- **Activity**: Give the number of lines in the material below where the word "LevelOutOfRange" shows up, without anything else.

►

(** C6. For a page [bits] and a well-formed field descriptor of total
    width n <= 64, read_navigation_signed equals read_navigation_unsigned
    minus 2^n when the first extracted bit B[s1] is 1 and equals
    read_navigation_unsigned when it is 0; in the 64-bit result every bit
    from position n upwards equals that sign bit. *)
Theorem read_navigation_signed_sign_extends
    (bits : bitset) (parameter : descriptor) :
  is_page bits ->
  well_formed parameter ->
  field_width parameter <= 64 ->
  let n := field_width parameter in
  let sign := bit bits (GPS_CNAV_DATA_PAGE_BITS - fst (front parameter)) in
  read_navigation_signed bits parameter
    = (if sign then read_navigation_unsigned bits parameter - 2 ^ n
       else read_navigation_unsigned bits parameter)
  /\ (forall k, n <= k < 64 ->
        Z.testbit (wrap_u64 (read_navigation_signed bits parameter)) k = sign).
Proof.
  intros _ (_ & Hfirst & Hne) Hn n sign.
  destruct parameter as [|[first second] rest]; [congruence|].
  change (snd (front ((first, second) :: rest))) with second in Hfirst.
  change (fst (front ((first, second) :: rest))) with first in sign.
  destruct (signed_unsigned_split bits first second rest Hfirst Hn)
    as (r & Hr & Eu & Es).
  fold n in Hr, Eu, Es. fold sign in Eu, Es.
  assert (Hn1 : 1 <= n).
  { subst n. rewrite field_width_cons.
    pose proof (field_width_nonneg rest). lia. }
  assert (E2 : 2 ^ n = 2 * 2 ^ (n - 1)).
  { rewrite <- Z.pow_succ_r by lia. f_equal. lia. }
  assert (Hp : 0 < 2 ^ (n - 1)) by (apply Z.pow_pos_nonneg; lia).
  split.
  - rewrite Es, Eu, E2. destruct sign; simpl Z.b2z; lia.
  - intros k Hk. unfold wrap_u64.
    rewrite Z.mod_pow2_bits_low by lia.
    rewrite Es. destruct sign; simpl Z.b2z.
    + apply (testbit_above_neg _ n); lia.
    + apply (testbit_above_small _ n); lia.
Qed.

◄
►

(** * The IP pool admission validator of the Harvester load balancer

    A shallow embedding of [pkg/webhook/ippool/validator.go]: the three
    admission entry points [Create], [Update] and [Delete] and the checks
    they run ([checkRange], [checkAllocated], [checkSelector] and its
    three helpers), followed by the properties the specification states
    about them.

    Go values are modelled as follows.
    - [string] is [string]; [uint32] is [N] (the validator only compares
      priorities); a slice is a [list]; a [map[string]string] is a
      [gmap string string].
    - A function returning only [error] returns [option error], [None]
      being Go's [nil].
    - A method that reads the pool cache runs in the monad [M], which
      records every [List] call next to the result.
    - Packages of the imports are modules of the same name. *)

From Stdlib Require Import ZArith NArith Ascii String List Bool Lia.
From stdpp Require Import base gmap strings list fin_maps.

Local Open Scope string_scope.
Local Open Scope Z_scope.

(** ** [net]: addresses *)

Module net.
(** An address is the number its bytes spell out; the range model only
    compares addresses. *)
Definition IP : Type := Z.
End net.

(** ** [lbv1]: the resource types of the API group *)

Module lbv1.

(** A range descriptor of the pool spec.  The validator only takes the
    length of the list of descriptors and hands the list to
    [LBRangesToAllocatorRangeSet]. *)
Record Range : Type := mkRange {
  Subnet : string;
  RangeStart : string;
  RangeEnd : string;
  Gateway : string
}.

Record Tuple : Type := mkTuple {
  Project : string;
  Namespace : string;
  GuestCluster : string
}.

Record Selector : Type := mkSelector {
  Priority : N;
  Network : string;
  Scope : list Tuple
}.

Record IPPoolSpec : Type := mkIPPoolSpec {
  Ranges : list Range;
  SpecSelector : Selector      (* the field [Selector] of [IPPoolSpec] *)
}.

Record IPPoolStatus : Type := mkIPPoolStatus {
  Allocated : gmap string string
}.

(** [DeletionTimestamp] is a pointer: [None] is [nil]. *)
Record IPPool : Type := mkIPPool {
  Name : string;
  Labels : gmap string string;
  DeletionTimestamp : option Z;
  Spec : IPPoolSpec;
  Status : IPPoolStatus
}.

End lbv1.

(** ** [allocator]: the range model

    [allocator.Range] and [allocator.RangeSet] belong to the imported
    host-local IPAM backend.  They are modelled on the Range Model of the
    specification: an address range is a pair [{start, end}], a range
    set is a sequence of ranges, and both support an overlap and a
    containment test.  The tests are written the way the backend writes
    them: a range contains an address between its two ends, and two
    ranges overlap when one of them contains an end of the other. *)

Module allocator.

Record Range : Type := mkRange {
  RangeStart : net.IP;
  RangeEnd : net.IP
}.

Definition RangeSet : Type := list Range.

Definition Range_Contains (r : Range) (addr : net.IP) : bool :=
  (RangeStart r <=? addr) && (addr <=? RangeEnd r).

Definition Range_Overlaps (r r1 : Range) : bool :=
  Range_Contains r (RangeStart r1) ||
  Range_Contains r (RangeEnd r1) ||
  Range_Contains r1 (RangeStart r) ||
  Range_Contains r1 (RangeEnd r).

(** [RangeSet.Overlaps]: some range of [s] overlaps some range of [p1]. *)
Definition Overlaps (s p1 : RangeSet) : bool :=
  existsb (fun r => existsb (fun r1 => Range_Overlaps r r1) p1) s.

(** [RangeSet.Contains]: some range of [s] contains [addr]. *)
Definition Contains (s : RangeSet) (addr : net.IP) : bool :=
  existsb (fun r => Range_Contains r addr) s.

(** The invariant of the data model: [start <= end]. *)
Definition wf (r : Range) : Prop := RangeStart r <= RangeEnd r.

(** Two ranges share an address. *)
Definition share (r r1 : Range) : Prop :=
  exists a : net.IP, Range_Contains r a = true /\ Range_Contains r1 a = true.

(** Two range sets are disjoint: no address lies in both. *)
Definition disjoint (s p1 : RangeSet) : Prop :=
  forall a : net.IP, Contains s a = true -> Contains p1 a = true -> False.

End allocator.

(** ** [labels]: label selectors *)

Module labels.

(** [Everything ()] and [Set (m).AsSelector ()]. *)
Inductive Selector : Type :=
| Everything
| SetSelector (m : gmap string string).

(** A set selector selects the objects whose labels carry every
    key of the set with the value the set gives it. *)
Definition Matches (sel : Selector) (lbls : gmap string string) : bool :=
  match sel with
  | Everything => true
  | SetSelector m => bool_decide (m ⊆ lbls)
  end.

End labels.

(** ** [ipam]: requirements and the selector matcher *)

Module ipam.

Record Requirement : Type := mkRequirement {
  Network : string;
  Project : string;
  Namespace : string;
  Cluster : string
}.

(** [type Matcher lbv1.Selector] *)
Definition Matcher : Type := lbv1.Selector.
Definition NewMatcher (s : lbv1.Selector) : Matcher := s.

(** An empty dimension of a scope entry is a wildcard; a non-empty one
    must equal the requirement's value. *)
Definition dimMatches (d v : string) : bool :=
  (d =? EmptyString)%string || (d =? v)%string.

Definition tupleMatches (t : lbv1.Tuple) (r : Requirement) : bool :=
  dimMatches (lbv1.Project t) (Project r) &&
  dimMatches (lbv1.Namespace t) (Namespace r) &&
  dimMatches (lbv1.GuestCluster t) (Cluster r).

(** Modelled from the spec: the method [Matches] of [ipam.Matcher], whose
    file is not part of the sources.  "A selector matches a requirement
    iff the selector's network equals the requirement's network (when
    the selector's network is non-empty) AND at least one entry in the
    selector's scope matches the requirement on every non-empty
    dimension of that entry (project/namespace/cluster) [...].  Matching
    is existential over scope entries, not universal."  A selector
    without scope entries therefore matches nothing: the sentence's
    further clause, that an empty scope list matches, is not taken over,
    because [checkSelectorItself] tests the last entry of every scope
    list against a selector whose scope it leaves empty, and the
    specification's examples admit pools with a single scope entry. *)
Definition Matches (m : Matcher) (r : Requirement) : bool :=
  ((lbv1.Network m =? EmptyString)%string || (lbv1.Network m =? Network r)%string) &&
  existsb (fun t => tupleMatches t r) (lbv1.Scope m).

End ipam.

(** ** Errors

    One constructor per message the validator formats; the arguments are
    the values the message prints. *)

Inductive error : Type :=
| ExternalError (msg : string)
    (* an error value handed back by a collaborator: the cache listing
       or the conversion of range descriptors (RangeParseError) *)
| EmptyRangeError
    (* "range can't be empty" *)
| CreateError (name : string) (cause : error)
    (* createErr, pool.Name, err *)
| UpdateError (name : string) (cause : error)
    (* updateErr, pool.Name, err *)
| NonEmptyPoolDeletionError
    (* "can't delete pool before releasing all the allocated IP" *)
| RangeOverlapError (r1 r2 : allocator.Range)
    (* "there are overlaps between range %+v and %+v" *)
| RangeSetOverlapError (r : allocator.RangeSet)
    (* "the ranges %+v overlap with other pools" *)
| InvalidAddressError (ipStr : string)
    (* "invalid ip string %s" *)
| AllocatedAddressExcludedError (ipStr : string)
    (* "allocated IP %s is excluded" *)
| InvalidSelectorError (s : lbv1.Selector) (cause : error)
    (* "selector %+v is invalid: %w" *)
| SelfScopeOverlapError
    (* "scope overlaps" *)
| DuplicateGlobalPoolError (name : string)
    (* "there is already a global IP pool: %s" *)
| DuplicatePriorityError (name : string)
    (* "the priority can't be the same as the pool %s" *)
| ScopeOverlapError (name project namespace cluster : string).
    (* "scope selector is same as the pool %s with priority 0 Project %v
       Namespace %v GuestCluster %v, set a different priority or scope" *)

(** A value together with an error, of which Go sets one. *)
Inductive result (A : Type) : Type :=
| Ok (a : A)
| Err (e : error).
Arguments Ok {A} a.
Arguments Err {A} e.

◄
►

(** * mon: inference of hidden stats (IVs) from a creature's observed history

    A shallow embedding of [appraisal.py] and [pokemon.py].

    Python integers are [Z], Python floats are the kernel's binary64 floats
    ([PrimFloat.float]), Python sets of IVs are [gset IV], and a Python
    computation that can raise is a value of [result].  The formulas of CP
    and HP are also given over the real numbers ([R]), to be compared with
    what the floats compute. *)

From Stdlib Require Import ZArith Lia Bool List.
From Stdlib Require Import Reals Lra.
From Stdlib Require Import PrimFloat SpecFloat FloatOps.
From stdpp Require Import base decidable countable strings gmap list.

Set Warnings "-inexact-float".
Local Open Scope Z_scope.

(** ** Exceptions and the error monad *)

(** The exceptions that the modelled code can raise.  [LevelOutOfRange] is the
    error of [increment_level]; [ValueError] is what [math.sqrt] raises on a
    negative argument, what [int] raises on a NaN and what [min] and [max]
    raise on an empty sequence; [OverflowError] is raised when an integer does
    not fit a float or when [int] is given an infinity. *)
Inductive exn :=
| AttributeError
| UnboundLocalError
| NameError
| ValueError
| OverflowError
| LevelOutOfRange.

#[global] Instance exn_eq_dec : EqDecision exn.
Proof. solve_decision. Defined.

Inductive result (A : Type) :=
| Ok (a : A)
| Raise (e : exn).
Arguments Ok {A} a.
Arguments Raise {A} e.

◄

- **Task solution**: 2